Adding new content and images, publishing blog posts, and updating event information — they’re all vital parts of running your business, marketing your offers, and making sales. You might even enjoy this creative break from your other work.

But being forced to stop everything you’re doing to fix problems on your website isn’t creative or fun. It also doesn’t move your business or marketing forward. Working on your website feels far different when you don’t have a choice, are under pressure, and are the only person to turn to.

Maintaining your website and being a responsible website owner is a critical part of making sure those problems don’t distract you or pull your team away from moving important business initiatives forward.

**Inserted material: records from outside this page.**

(** The loop of [find_matching_entry]. *)
Fixpoint matching_loop (cert_issuer : Name) (cert_serial : SerialNumber) (is_indirect : bool)
    (effective : Name) (entries : list RevokedCert) : RevResult (option RevokedCert) :=
  match entries with
  | [] => Ok None
  | entry :: entries =>
      effective ← update_effective is_indirect effective entry;
      if bool_decide (rc_serial_number entry = cert_serial) && names_match effective cert_issuer
      then Ok (Some entry)
      else matching_loop cert_issuer cert_serial is_indirect effective entries
  end.

Definition find_matching_entry (cert_issuer : Name) (cert_serial : SerialNumber)
    (entries : list RevokedCert) (crl_default_issuer : Name) (is_indirect : bool) :
    RevResult (option RevokedCert) :=
  matching_loop cert_issuer cert_serial is_indirect crl_default_issuer entries.

Definition check_revocation_status_indirect (cert_issuer : Name) (cert_serial : SerialNumber)
    (delta_entries : list RevokedCert) (c : CertificateList) (crl_default_issuer : Name)
    (is_indirect : bool) : RevResult unit :=
  in_delta ← find_matching_entry cert_issuer cert_serial delta_entries crl_default_issuer
               is_indirect;
  match in_delta with
  | Some entry =>
      let reason := extract_reason_code entry in
      if decide (reason = Some RemoveFromCRL) then Ok tt else Err (Revoked cert_serial reason)
  | None =>
      in_base ← find_matching_entry cert_issuer cert_serial (revoked_entries c)
                  crl_default_issuer is_indirect;
      match in_base with
      | Some entry => Err (Revoked cert_serial (extract_reason_code entry))
      | None => Ok tt
      end
  end.

(** The steps after the names are checked, the same in the two checks. *)
Definition check_with_signer (self : CrlChecker V) (cert : Certificate)
    (parsed_idp : option IssuingDistributionPoint) (signer : Signer) : RevResult unit :=
  _ ← match signer_for_crlsign_check signer with
      | Some signer_cert => check_crl_sign signer_cert
      | None => Ok tt
      end;
  _ ← check_crl_window (crl self) (crl_now_unix self);
  _ ← check_crl_signature (crl self) (signer_spki signer) (crl_verifier self);
  _ ← check_idp_scope cert parsed_idp (signer_subject signer);
  delta ← delta_entries self signer;
  check_revocation_status_indirect (issuer (tbs_certificate cert))
    (serial_number (tbs_certificate cert)) delta (crl self)
    (crl_issuer (tbs_cert_list (crl self))) (bool_decide (is_Some (crl_issuer_cert self))).

(** ** The two checks *)
Definition crl_check_revocation (self : CrlChecker V) (cert issuer_cert : Certificate) :
    RevResult unit :=
  parsed_idp ← parse_issuing_dp (crl self);
  signer ← select_signer self parsed_idp (signer_of_cert issuer_cert);
  _ ← fail_if (negb (names_match (crl_issuer (tbs_cert_list (crl self))) (signer_subject signer)))
        CrlIssuerMismatch;
  _ ← fail_if (negb (names_match (subject (tbs_certificate issuer_cert))
                       (issuer (tbs_certificate cert)))) CrlIssuerMismatch;
  _ ← fail_if (bool_decide (crl_issuer_cert self = None) &&
               negb (names_match (issuer (tbs_certificate cert))
                       (crl_issuer (tbs_cert_list (crl self))))) CrlIssuerMismatch;
  check_with_signer self cert parsed_idp signer.

Definition crl_check_revocation_against_anchor (self : CrlChecker V) (cert : Certificate)
    (anchor : TrustAnchor) : RevResult unit :=
  parsed_idp ← parse_issuing_dp (crl self);
  signer ← select_signer self parsed_idp (signer_of_anchor anchor);
  _ ← fail_if (negb (names_match (crl_issuer (tbs_cert_list (crl self))) (signer_subject signer)))
        CrlIssuerMismatch;
  _ ← fail_if (negb (names_match (issuer (tbs_certificate cert)) (anchor_subject anchor)))
        CrlIssuerMismatch;
  check_with_signer self cert parsed_idp signer.

#[global] Instance CrlChecker_impl : RevocationChecker (CrlChecker V) := {|
  check_revocation := crl_check_revocation;
  check_revocation_against_anchor := crl_check_revocation_against_anchor |}.
End crl.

Why website maintenance is important

Part of being a responsible website owner is making sure that your website is being properly cared for and maintained. That software is being updated, that security is being monitored, that systems are tested, and that backups are happening because you are busy:

  • Networking
  • Building relationships
  • Managing your team
  • Setting goals
  • Serving your clients and customers
  • Advancing your mission

Fixing website woes becomes a time-consuming distraction, getting in the way of your progress towards achieving your bigger business goals.

The problem is most people ignore their websites. Despite the best of intentions, they aren’t responsible website owners. When business is good and you’re busy, it’s easy to think, “This can wait,” and that “nothing major is going to happen to me.”

But the consequences are that things break, and you have no idea how long they have been broken.

You’re working to generate new leads, but they aren’t coming in. Maybe you even begin to think, “It’s us,” only to end up frustrated when you realize that the whole time, it’s been because your forms were broken.

  • If you want your website to be an asset that works as tirelessly as you do, creating connections, generating leads, and growing your audience, then you need to block out time in your calendar to make sure your website is up-to-date and running as it should every week.
  • If that sounds like a lot of time and work, then you need to hire a website care plan provider who can do it for you, because ignoring the basic care your website needs puts important parts of your business at risk.

I get it. Website care plans and website support aren’t always a priority. You might be reading this and thinking, “I get it, but we’ll delay it until we get next year’s budget.”

But consider this: What happens if something breaks, or worse, you get hacked before then? And what happens if you make a mistake like those listed below?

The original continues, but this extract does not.